Average house prices edged down slightly in May, slipping by 0.1% against April's figures according to this morning's data released by Nationwide.
Continued uncertainty in the market, rising rates and the possibility of them hitting a much higher peak than originally indicated have seen sustained pressure on buyers who are growing increasingly wary, causing prices to fluctuate. Following the slight dip in May, Nationwide data shows that the price of a typical home now stands at £260,736 (non-seasonally adjusted.)
Robert Gardner, Nationwide's Chief Economist, comments: “Following tentative signs of improvement in April, annual house price growth softened again in May, falling back to -3.4% (from -2.7% in April). However, this largely reflects base effects with prices broadly flat over the month after taking account of seasonal effects. Average prices remain 4% below their August 2022 peak.
“Recent Bank of England data had shown some signs of recovery in housing market activity, although the number of mortgages approved for house purchase in March was still around 20% below pre-pandemic levels.
“Moreover, headwinds to the housing market look set to strengthen in the near term. While consumer price inflation did slow in April, it was a much smaller decline than most analysts had expected.

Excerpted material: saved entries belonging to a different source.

Lemma in_memory_run_rows ida idb ta tb plan (prev : list pass_columns) :
  Forall (well_formed_pass ida idb) prev -> Forall (well_formed_pass ida idb) plan ->
  List.NoDup (map idx ta) -> List.NoDup (map idx tb) ->
  exists rs,
    in_memory_run ida idb ta tb plan (map fst prev) (map snd prev) = Ok rs
    /\ List.NoDup (map ordinal_pair (concat rs))
    /\ forall c, In c (concat rs) ->
         exists ra rb, In ra ta /\ In rb tb /\ c = select_row ida idb ra rb
           /\ Forall (fun q => Exists (unequal_on ra rb) (combine (fst q) (snd q))) prev.
Proof.
  intros Hprev Hplan Hna Hnb. revert prev Hprev.
  induction Hplan as [|p plan Hp _ IH]; intros prev Hprev.
  - exists []. split; [reflexivity|]. split; [constructor | intros c []].
  - destruct (in_memory_pass_selects ida idb ta tb prev p Hprev Hp Hna Hnb)
      as (rows & Hfind & Hrows).
    pose proof (in_memory_pass_rows ida idb ta tb prev p Hprev Hp Hna Hnb) as Heq.
    rewrite Hfind in Heq. injection Heq as Heq.
    destruct (IH (prev ++ [p])) as (more & Hrun & Hnd & Hmore).
    { apply List.Forall_app. split; [exact Hprev | constructor; [exact Hp | constructor]]. }
    exists (rows :: more). simpl. rewrite Hfind. cbn [rbind fst snd].
    rewrite Hrun. cbn [rbind]. split; [reflexivity|]. split.
    + rewrite map_app. apply List.NoDup_app.
      * rewrite Heq, map_map. cbn [ordinal_pair select_row idx_a idx_b].
        apply link_pairs_ordinals_NoDup; apply Agreement.NoDup_map_filter; assumption.
      * exact Hnd.
      * intros o Ho Ho'. apply in_map_iff in Ho. destruct Ho as (c & <- & Hc).
        apply Hrows in Hc. destruct Hc as (ra & rb & Ha & Hb & -> & Hag & _).
        apply in_map_iff in Ho'. destruct Ho' as (c' & Ec & Hc').
        destruct (Hmore c' Hc') as (ra' & rb' & Ha' & Hb' & -> & Hx).
        unfold ordinal_pair, select_row in Ec. cbn [idx_a idx_b] in Ec.
        injection Ec as E1 E2.
        assert (ra' = ra) by (apply (idx_inj ta); assumption).
        assert (rb' = rb) by (apply (idx_inj tb); assumption).
        subst ra' rb'. apply List.Forall_app in Hx. destruct Hx as [_ Hlast].
        inversion Hlast as [|? ? He _]; subst.
        exact (agree_not_unequal ra rb _ Hag He).
    + intros c Hc. apply in_app_or in Hc. destruct Hc as [Hc | Hc].
      * apply Hrows in Hc. destruct Hc as (ra & rb & Ha & Hb & -> & _ & Hx).
        exists ra, rb. auto.
      * destruct (Hmore c Hc) as (ra & rb & Ha & Hb & -> & Hx).
        apply List.Forall_app in Hx. exists ra, rb. tauto.
Qed.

"As a result, investors’ expectations for the future path of Bank Rate increased noticeably in late May, suggesting it could peak at c5.5%, well above the c4.5% peak that was priced in around late March. Furthermore, rates are also projected to remain higher for longer
“If maintained, this is likely to exert renewed upward pressure on mortgage rates, which had been trending down after spiking in the wake of the mini-Budget in September last year
Nevertheless, in our view, a relatively soft landing remains the most likely outcome since labour market conditions remain solid and household balance sheets appear in relatively good shape.
“While activity is likely to remain subdued in the near term, healthy rates of nominal income growth, together with modestly lower house prices, should help to improve housing affordability over time, especially if mortgage rates moderate once Bank Rate peaks.”
Matt Thompson, head of sales at Chestertons, says: “May was a positive month for sellers as we witnessed an evident increase in buyer enquiries and actual offers being made.
"This boost in activity has been the avalanche effect of the month of March marking the beginning of Spring, which is known as the busiest season and sees more house hunters entering the market throughout April and May.
"Equally, we registered more sellers listing their homes for sale in May which provided buyers with a more varied selection of properties.
“In May, the property market was predominantly driven by buyers who were seeking a home rather than an investment. Areas such as Battersea Park, Islington and Camden have thereby been particularly sought-after as they offer a wide choice of property styles, nearby amenities, transport links and schools.”
Managing Director of Barrows and Forrester, James Forrester, commented:
“The market has continued to tread water where the current rate of house price growth is concerned and with a further hike to interest rates likely this month, we can expect this subdued performance to remain over the coming months.
"Those sitting on the fence in anticipation of a return to the pandemic glory days of double-digit price growth will be sitting for some time. However, the outlook is broadly positive and while a natural correction was always likely, we are yet to see any inkling of a market crash.”
Managing Director of House Buyer Bureau, Chris Hodgkinson, commented:
“Market performance so far this year has been inconsistent, to say the least, and this uncertainty is proving problematic for the nation’s homebuyers and sellers who continue to tussle when negotiating on price.
"The consequence of this back and forth is a more protracted transaction timeline and a greater threat of sales falling through. That said, buyer activity is building and while the current landscape is certainly more difficult, those who are able to negotiate it are still securing a good price for their home.”
Mark Harris, chief executive of mortgage broker SPF Private Clients, says: "With inflation falling, but not as much as forecast, markets are now pricing base rate to peak at 5.5 per cent. Subsequent volatility in swap rates, which underpin the pricing of fixed-rate mortgages, means the latter are being pulled at short notice and either withdrawn completely or returning at significantly higher rates.
"Borrowers should not panic but seek advice from a whole-of-market broker and book a rate in advance of when they need it if they are worried. If rates fall by the time you come to take out your mortgage, you should be able to opt for a cheaper one."